Requirement: For the entries below, the result should be an exact transcription of the lines from the one with "Utils.appendPtrToBuffer (SimpleString.data value)" up to and including the one with "let errorCode := u8 (Z.shiftr b 1) in", and only those.

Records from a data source
[Start of section]
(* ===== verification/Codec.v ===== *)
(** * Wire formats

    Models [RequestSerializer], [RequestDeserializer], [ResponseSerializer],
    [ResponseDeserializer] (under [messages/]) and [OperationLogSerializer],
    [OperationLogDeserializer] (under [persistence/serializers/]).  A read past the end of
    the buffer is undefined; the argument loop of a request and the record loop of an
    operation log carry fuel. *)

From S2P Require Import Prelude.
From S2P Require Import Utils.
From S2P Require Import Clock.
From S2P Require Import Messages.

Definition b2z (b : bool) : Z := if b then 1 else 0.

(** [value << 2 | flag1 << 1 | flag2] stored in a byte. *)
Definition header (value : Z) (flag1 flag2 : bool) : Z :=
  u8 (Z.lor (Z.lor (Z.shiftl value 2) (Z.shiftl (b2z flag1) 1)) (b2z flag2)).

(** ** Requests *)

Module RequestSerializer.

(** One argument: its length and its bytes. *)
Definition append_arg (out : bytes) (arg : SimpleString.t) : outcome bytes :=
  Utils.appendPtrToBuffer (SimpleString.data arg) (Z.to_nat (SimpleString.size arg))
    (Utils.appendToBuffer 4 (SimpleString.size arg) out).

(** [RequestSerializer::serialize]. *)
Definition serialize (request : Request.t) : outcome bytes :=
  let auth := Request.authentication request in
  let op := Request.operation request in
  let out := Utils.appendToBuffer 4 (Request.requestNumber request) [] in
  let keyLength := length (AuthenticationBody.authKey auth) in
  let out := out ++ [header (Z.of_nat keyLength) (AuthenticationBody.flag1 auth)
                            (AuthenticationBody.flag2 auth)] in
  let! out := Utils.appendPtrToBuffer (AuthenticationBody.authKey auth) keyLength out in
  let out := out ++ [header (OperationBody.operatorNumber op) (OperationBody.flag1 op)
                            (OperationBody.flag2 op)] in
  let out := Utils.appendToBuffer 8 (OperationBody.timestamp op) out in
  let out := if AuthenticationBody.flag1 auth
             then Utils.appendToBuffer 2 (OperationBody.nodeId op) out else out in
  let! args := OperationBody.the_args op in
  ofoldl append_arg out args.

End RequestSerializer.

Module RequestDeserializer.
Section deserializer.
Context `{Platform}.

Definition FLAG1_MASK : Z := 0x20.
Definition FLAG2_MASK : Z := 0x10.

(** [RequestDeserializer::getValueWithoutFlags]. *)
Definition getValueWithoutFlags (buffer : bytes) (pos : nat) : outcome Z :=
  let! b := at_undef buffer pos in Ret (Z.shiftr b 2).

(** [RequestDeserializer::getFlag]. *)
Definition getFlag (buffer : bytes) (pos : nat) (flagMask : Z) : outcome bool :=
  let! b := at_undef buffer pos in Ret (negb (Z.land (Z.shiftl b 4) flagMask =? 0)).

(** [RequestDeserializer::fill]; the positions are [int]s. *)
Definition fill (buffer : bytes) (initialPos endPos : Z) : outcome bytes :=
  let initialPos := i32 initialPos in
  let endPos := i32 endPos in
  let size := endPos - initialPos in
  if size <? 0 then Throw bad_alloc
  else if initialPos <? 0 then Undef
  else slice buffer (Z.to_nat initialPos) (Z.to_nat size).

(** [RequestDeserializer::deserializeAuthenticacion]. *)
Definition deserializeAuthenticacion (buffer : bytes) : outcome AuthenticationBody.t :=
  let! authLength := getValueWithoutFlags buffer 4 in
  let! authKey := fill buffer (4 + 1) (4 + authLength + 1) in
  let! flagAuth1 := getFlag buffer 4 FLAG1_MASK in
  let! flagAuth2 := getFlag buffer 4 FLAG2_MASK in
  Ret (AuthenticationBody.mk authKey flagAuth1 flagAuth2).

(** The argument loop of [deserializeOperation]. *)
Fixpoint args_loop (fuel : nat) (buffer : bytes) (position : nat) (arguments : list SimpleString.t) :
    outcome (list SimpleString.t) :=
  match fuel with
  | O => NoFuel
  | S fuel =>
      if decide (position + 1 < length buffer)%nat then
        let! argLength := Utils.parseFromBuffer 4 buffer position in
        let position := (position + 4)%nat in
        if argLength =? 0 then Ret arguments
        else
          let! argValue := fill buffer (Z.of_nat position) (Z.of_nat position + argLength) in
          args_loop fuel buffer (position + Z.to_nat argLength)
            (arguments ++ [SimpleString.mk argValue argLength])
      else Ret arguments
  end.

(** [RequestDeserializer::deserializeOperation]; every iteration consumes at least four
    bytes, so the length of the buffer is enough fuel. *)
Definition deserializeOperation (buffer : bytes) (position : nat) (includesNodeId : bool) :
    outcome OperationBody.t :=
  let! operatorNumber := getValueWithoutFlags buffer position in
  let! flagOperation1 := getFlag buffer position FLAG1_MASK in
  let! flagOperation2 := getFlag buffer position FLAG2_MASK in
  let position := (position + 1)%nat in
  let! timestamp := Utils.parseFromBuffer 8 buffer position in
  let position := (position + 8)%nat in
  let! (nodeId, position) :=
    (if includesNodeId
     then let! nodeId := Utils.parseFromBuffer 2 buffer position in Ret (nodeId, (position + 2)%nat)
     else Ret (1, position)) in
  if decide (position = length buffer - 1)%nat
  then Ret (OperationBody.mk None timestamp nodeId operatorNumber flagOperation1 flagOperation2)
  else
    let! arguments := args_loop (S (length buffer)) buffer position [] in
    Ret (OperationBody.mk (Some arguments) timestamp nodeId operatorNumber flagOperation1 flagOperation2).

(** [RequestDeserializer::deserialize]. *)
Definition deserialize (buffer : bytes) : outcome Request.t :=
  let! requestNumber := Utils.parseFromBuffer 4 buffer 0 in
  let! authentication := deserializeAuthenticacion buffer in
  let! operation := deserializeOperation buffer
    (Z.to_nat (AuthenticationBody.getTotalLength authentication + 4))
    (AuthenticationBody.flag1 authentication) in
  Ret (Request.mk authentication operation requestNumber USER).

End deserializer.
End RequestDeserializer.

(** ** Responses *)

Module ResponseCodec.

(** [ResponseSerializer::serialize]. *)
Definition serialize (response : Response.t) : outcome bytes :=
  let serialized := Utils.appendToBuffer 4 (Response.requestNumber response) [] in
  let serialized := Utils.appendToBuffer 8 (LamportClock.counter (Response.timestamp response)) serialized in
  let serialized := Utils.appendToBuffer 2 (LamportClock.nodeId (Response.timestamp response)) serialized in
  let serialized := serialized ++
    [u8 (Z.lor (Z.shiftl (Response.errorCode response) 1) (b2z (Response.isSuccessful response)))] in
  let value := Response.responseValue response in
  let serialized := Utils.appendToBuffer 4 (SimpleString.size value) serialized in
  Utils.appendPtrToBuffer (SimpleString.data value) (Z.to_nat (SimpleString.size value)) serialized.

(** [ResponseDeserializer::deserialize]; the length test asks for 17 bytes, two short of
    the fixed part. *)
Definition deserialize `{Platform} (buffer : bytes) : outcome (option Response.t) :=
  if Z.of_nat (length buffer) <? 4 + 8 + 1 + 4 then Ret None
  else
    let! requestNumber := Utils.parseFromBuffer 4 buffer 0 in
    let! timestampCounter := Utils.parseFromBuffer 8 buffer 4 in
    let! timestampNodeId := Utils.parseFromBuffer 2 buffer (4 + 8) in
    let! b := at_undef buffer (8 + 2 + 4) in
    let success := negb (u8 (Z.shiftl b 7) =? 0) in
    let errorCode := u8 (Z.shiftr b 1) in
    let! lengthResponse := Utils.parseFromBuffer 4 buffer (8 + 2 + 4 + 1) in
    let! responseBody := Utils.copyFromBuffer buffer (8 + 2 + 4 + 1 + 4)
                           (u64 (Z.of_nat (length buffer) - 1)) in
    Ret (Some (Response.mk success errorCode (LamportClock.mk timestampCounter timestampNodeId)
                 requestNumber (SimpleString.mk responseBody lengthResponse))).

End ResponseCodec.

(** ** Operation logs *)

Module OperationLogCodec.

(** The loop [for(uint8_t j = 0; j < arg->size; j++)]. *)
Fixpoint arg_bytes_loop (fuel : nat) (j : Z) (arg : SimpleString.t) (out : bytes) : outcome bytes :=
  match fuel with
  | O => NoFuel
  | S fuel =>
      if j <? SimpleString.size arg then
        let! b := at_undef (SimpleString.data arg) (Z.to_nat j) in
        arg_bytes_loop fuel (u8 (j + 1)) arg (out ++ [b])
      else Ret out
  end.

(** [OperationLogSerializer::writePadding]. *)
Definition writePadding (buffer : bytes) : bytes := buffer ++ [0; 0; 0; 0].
[End of section]
[Start of section]
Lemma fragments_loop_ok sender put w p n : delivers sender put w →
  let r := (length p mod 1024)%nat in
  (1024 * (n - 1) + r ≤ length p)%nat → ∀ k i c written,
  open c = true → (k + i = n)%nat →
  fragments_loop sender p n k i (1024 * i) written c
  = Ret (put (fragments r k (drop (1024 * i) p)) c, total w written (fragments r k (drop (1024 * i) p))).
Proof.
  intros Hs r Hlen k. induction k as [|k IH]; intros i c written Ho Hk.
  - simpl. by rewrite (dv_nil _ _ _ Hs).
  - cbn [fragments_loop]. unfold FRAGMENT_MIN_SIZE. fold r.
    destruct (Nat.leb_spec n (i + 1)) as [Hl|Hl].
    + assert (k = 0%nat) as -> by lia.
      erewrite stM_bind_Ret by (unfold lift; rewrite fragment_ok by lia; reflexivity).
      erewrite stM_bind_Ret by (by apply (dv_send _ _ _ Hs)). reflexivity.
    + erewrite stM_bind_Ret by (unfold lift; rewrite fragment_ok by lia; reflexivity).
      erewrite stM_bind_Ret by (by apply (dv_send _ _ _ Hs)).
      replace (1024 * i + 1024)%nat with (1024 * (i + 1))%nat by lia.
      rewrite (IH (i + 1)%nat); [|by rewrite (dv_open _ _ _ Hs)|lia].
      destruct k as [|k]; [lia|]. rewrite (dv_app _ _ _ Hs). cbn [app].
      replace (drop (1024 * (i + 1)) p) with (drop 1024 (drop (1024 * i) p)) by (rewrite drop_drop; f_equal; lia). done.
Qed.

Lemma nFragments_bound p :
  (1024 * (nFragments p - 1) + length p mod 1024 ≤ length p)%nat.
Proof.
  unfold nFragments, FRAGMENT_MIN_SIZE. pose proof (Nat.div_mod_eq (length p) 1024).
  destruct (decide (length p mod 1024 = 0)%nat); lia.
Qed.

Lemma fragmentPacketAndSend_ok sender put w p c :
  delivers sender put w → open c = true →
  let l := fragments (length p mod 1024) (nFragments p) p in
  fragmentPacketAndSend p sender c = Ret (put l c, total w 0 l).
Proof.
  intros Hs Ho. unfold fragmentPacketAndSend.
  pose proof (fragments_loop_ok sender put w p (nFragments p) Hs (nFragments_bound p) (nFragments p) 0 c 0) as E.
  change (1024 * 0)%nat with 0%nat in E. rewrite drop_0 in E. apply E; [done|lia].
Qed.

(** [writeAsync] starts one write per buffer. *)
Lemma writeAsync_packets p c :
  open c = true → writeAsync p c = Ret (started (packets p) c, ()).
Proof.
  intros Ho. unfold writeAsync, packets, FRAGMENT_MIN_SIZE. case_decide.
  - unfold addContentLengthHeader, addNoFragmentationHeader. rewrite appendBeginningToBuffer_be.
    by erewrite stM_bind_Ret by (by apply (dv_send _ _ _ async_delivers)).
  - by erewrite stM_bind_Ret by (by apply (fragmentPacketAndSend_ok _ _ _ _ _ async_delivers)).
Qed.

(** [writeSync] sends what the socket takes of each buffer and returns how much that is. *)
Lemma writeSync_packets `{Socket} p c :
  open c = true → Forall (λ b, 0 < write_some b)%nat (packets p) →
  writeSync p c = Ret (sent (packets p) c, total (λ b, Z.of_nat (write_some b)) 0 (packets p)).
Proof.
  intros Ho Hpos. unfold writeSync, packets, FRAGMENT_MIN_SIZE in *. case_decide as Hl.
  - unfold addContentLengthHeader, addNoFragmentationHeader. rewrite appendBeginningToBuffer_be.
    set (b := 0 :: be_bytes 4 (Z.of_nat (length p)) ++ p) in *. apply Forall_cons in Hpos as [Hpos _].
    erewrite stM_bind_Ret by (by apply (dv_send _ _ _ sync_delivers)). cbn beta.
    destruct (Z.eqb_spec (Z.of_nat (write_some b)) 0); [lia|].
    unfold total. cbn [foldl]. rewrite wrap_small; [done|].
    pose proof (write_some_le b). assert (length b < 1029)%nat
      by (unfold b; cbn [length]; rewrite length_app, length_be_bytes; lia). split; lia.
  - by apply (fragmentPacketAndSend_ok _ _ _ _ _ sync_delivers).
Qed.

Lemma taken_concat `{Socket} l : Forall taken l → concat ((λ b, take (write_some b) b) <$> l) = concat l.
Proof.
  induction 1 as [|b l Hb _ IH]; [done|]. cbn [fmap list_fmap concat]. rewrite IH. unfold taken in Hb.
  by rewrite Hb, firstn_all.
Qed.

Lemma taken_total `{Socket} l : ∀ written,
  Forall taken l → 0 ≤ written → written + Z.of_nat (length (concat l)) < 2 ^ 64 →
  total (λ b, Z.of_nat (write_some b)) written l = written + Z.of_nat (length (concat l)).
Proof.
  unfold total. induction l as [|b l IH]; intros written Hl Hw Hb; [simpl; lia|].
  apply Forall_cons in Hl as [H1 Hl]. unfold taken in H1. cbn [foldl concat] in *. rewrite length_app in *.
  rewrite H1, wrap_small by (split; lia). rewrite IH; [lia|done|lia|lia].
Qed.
[End of section]
Response area:
  Utils.appendPtrToBuffer (SimpleString.data value) (Z.to_nat (SimpleString.size value)) serialized.

(** [ResponseDeserializer::deserialize]; the length test asks for 17 bytes, two short of
    the fixed part. *)
Definition deserialize `{Platform} (buffer : bytes) : outcome (option Response.t) :=
  if Z.of_nat (length buffer) <? 4 + 8 + 1 + 4 then Ret None
  else
    let! requestNumber := Utils.parseFromBuffer 4 buffer 0 in
    let! timestampCounter := Utils.parseFromBuffer 8 buffer 4 in
    let! timestampNodeId := Utils.parseFromBuffer 2 buffer (4 + 8) in
    let! b := at_undef buffer (8 + 2 + 4) in
    let success := negb (u8 (Z.shiftl b 7) =? 0) in
    let errorCode := u8 (Z.shiftr b 1) in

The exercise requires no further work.